#### [Exercise objective]
For the entries below, the result should be an exact transcription of the lines from the one with "(Some (State.possession x))" up to and including the one with "[p.tpm] of an", and only those.

#### [Dataset entries]
━━━━━━
(** [{ ...base, ...parsed, teamA, teamB }] on the state record, the two team
    records given apart. *)
Definition mergeState (base : State.t) (parsed : Wire.State.t)
    (teamA teamB : Team.t) : State.t :=
  State.mk teamA teamB
    (JS.nullish (Wire.State.possession parsed) (State.possession base))
    (JS.nullish (Wire.State.quarter parsed) (State.quarter base))
    (JS.nullish (Wire.State.totalQuarters parsed) (State.totalQuarters base))
    (JS.nullish (Wire.State.quarterLengthMinutes parsed) (State.quarterLengthMinutes base))
    (JS.nullish (Wire.State.foulLimit parsed) (State.foulLimit base))
    (JS.nullish (Wire.State.gameClockSeconds parsed) (State.gameClockSeconds base))
    (JS.nullish (Wire.State.shotClockDefault parsed) (State.shotClockDefault base))
    (JS.nullish (Wire.State.shotClockSeconds parsed) (State.shotClockSeconds base))
    (JS.nullish (Wire.State.gameClockRunning parsed) (State.gameClockRunning base))
    (JS.nullish (Wire.State.shotClockRunning parsed) (State.shotClockRunning base))
    (JS.nullish (Wire.State.timingMode parsed) (State.timingMode base))
    (JS.nullish (Wire.State.shotViolation parsed) (State.shotViolation base))
    (JS.nullish (Wire.State.gameFinal parsed) (State.gameFinal base))
    (JS.nullish (Wire.State.overlayMode parsed) (State.overlayMode base))
    (JS.nullish (Wire.State.overlayLabel parsed) (State.overlayLabel base))
    (JS.nullish (Wire.State.overlayRemainingSeconds parsed) (State.overlayRemainingSeconds base))
    (JS.nullish (Wire.State.overlayResumeGame parsed) (State.overlayResumeGame base))
    (JS.nullish (Wire.State.tvAutoCooldownSeconds parsed) (State.tvAutoCooldownSeconds base))
    (JS.nullish (Wire.State.tvAutoSeen parsed) (State.tvAutoSeen base))
    (JS.nullish (Wire.State.tvStarPlayer parsed) (State.tvStarPlayer base))
    (JS.nullish (Wire.State.tvTeamComparison parsed) (State.tvTeamComparison base)).

(** What [JSON.parse] reads back from the text [JSON.stringify] writes for a
    record: every field present, except a field that was [undefined], which
    [JSON.stringify] leaves out. *)
Definition Team_toJSON (x : Team.t) : Wire.Team.t :=
  Wire.Team.mk
    (Some (Team.name x))
    (Some (Team.score x))
    (Some (Team.fouls x))
    (Some (Team.timeouts x))
    (Some (Team.fastBreakPoints x))
    (Some (Team.color x))
    (Some (Team.logoUrl x)).

(** A player; [imageUrl] is left out when it is [undefined]. *)
Definition Player_toJSON (x : Player.t) : Wire.Player.t :=
  Wire.Player.mk
    (Some (Player.id x))
    (Some (Player.number x))
    (Some (Player.name x))
    (Player.imageUrl x)
    (Some (Player.pts x))
    (Some (Player.reb x))
    (Some (Player.ast x))
    (Some (Player.stl x))
    (Some (Player.blk x))
    (Some (Player.tpm x))
    (Some (Player.fls x))
    (Some (Player.secondsPlayed x))
    (Some (Player.onCourt x))
    (Some (Player.fouledOut x)).

(** The state; a [null] overlay or highlight is written as [null], so the
    field is present. *)
Definition State_toJSON (x : State.t) : Wire.State.t :=
  Wire.State.mk
    (Some (Team_toJSON (State.teamA x)))
    (Some (Team_toJSON (State.teamB x)))
    (Some (State.possession x))
    (Some (State.quarter x))
    (Some (State.totalQuarters x))
    (Some (State.quarterLengthMinutes x))
    (Some (State.foulLimit x))
    (Some (State.gameClockSeconds x))
    (Some (State.shotClockDefault x))
    (Some (State.shotClockSeconds x))
    (Some (State.gameClockRunning x))
    (Some (State.shotClockRunning x))
    (Some (State.timingMode x))
    (Some (State.shotViolation x))
    (Some (State.gameFinal x))
    (Some (State.overlayMode x))
    (Some (State.overlayLabel x))
    (Some (State.overlayRemainingSeconds x))
    (Some (State.overlayResumeGame x))
    (Some (State.tvAutoCooldownSeconds x))
    (Some (State.tvAutoSeen x))
    (Some (State.tvStarPlayer x))
    (Some (State.tvTeamComparison x)).

(** The whole snapshot. *)
Definition Payload_toJSON (x : PersistedPayload) : Wire.Payload.t :=
  Wire.Payload.mk
    (Some (State_toJSON (Payload.state x)))
    (Some (Wire.Players.mk
       (Some (map (fun p => Some (Player_toJSON p)) (Players.A (Payload.players x))))
       (Some (map (fun p => Some (Player_toJSON p)) (Players.B (Payload.players x))))))
    (Some (Payload.actionLog x))
    (Some (Payload.updatedAt x)).

(** A value of type [string | null] that holds stored JSON text. *)
Inductive Raw : Type :=
| RawNull                              (* [null]: nothing under the key *)
| RawEmpty                             (* the empty string *)
| RawInvalid                           (* a text on which [JSON.parse] throws *)
| RawFalsy                             (* a text for [null], [false], [0] or [""] *)
| RawValue (parsed : Wire.Payload.t).  (* a text for any other value *)

(** [JSON.stringify(payload)], as a stored text. *)
Definition JSON_stringify (payload : PersistedPayload) : Raw :=
  RawValue (Payload_toJSON payload).

(** The object [{...undefined}] stands for when a fallback roster is empty;
    the rosters [parsePayload] passes are the default ones, of seven players. *)
Definition blankPlayer : Player.t :=
  Player.mk "" 0 "" None 0 0 0 0 0 0 0 0 false false.

(** [normalizePlayers(list, fallback)].  [None] is an exception: reading
    [p.tpm] of an element [p] that is [null] throws. *)
Fixpoint normalizePlayers_from (idx : nat) (players : list (option Wire.Player.t))
    (fallback : list Player.t) : option (list Player.t) :=
  match players with
  | [] => Some []
  | p :: rest =>
      let base := JS.nullish (nth_error fallback idx) (hd blankPlayer fallback) in
      match p, normalizePlayers_from (S idx) rest fallback with
      | Some p, Some rest' => Some (mergePlayer base p :: rest')
      | _, _ => None
      end
  end.

(** [list] is [None] when it is not an array: the fallback roster is returned. *)
Definition normalizePlayers (players : option (list (option Wire.Player.t)))
    (fallback : list Player.t) : option (list Player.t) :=
  match players with
  | None => Some fallback               (* [!Array.isArray(list)] *)
  | Some l => normalizePlayers_from 0 l fallback
  end.

(** [isState(value)] *)
Definition isState (value : option Wire.State.t) : bool :=
  match value with
  | None => false
  | Some obj =>
      match Wire.State.teamA obj, Wire.State.teamB obj,
            Wire.State.gameClockSeconds obj, Wire.State.shotClockSeconds obj with
      | Some _, Some _, Some _, Some _ => true
      | _, _, _, _ => false
      end
  end.

(** [parsePayload(raw)]; [None] is the [null] it returns, also from its
    [catch]. *)
Definition parsePayload (now : Z) (raw : Raw) : option PersistedPayload :=
  match raw with
  | RawNull | RawEmpty => None
  | RawInvalid => None
  | RawFalsy => None
  | RawValue parsed =>
      if negb (isState (Wire.Payload.state parsed)) then None
      else
        match Wire.Payload.state parsed with
        | None => None
        | Some pstate =>
            let base := defaultPayload now in
            let listA :=
              match Wire.Payload.players parsed with
              | Some ps => Wire.Players.A ps | None => None end in
            let listB :=
              match Wire.Payload.players parsed with
              | Some ps => Wire.Players.B ps | None => None end in
            let blankTeam := Wire.Team.mk None None None None None None None in
            let state :=
              mergeState (Payload.state base) pstate
                (mergeTeam (State.teamA (Payload.state base))
                   (JS.nullish (Wire.State.teamA pstate) blankTeam))
                (mergeTeam (State.teamB (Payload.state base))
                   (JS.nullish (Wire.State.teamB pstate) blankTeam)) in
            match normalizePlayers listA (Players.A (Payload.players base)),
                  normalizePlayers listB (Players.B (Payload.players base)) with
            | Some playersA, Some playersB =>
                Some (Payload.mk state (Players.mk playersA playersB)
                        (JS.nullish (Wire.Payload.actionLog parsed) [])
                        (JS.nullish (Wire.Payload.updatedAt parsed) now))
            | _, _ => None
            end
        end
  end.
━━━━━━
#### [Response to the task]
    (Some (State.possession x))
    (Some (State.quarter x))
    (Some (State.totalQuarters x))
    (Some (State.quarterLengthMinutes x))
    (Some (State.foulLimit x))
    (Some (State.gameClockSeconds x))
    (Some (State.shotClockDefault x))
    (Some (State.shotClockSeconds x))
    (Some (State.gameClockRunning x))
    (Some (State.shotClockRunning x))
    (Some (State.timingMode x))
    (Some (State.shotViolation x))
    (Some (State.gameFinal x))
    (Some (State.overlayMode x))
    (Some (State.overlayLabel x))
    (Some (State.overlayRemainingSeconds x))
    (Some (State.overlayResumeGame x))
    (Some (State.tvAutoCooldownSeconds x))
    (Some (State.tvAutoSeen x))
    (Some (State.tvStarPlayer x))
    (Some (State.tvTeamComparison x)).

(** The whole snapshot. *)
Definition Payload_toJSON (x : PersistedPayload) : Wire.Payload.t :=
  Wire.Payload.mk
    (Some (State_toJSON (Payload.state x)))
    (Some (Wire.Players.mk
       (Some (map (fun p => Some (Player_toJSON p)) (Players.A (Payload.players x))))
       (Some (map (fun p => Some (Player_toJSON p)) (Players.B (Payload.players x))))))
    (Some (Payload.actionLog x))
    (Some (Payload.updatedAt x)).

(** A value of type [string | null] that holds stored JSON text. *)
Inductive Raw : Type :=
| RawNull                              (* [null]: nothing under the key *)
| RawEmpty                             (* the empty string *)
| RawInvalid                           (* a text on which [JSON.parse] throws *)
| RawFalsy                             (* a text for [null], [false], [0] or [""] *)
| RawValue (parsed : Wire.Payload.t).  (* a text for any other value *)

(** [JSON.stringify(payload)], as a stored text. *)
Definition JSON_stringify (payload : PersistedPayload) : Raw :=
  RawValue (Payload_toJSON payload).

(** The object [{...undefined}] stands for when a fallback roster is empty;
    the rosters [parsePayload] passes are the default ones, of seven players. *)
Definition blankPlayer : Player.t :=
  Player.mk "" 0 "" None 0 0 0 0 0 0 0 0 false false.

(** [normalizePlayers(list, fallback)].  [None] is an exception: reading
    [p.tpm] of an element [p] that is [null] throws. *)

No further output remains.